-- TASK GOAL --
Please copy out every line in the entries that includes the word "Theorem".

(Collected data entries)
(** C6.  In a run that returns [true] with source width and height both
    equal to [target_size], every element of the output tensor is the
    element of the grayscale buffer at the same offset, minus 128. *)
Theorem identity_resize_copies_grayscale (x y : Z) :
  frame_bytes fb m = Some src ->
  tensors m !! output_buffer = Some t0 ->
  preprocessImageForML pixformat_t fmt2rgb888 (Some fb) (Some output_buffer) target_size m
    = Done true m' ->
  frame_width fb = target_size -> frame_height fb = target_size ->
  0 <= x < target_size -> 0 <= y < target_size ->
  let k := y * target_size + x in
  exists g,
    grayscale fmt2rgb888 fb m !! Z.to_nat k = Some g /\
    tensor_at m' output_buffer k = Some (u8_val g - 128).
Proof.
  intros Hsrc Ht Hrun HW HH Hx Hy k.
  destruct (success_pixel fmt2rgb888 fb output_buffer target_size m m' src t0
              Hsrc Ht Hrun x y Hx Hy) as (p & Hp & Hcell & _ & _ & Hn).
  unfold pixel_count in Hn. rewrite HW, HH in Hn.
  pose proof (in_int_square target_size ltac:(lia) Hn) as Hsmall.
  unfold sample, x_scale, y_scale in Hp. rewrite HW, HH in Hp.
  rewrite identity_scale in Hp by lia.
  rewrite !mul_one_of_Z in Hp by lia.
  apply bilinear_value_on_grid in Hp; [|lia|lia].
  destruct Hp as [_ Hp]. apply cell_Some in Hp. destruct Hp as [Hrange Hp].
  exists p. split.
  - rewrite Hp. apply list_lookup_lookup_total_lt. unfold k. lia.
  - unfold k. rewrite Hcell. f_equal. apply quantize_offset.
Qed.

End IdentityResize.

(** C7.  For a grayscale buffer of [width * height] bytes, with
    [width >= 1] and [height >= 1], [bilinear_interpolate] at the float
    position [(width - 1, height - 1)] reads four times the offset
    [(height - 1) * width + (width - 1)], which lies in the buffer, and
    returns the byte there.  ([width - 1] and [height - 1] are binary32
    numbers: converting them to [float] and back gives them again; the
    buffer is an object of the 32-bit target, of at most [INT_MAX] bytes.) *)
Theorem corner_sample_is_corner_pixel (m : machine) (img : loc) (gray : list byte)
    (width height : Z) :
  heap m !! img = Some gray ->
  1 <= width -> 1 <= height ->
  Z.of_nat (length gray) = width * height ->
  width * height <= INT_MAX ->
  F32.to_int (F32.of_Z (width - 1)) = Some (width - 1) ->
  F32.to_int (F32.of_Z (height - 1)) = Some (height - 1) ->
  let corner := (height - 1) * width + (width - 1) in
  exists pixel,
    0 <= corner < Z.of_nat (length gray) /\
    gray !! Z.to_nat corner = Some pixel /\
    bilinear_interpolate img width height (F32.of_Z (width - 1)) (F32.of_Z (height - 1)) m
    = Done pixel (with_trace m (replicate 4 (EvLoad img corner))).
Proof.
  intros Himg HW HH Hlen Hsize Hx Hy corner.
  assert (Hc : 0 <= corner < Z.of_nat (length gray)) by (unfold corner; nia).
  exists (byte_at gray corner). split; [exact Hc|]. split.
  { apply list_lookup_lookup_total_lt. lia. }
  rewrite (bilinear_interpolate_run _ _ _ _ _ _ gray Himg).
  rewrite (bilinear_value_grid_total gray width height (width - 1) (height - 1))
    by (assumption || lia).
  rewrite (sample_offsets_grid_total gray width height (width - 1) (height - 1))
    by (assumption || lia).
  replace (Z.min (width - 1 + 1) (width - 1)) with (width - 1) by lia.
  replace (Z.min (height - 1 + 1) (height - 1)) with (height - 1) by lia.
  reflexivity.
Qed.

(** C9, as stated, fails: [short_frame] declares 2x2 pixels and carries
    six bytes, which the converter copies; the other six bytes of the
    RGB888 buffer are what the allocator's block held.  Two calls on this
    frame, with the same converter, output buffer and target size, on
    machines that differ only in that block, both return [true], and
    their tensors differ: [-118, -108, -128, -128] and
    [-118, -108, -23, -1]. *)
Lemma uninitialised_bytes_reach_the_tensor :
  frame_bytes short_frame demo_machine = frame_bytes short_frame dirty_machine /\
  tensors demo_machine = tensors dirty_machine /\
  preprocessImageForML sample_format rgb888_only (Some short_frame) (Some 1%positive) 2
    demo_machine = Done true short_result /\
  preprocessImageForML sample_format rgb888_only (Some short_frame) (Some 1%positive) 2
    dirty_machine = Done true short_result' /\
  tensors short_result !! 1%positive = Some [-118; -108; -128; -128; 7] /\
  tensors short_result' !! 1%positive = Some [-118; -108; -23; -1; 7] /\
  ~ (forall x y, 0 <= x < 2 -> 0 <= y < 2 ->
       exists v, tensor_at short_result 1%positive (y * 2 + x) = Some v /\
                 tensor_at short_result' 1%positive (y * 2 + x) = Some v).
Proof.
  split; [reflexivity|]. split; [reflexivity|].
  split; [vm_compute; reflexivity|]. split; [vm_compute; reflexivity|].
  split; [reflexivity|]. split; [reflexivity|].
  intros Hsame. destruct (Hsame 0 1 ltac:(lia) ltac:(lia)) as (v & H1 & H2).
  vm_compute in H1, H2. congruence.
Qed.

-- YOUR RESPONSE --
Theorem identity_resize_copies_grayscale (x y : Z) :
Theorem corner_sample_is_corner_pixel (m : machine) (img : loc) (gray : list byte)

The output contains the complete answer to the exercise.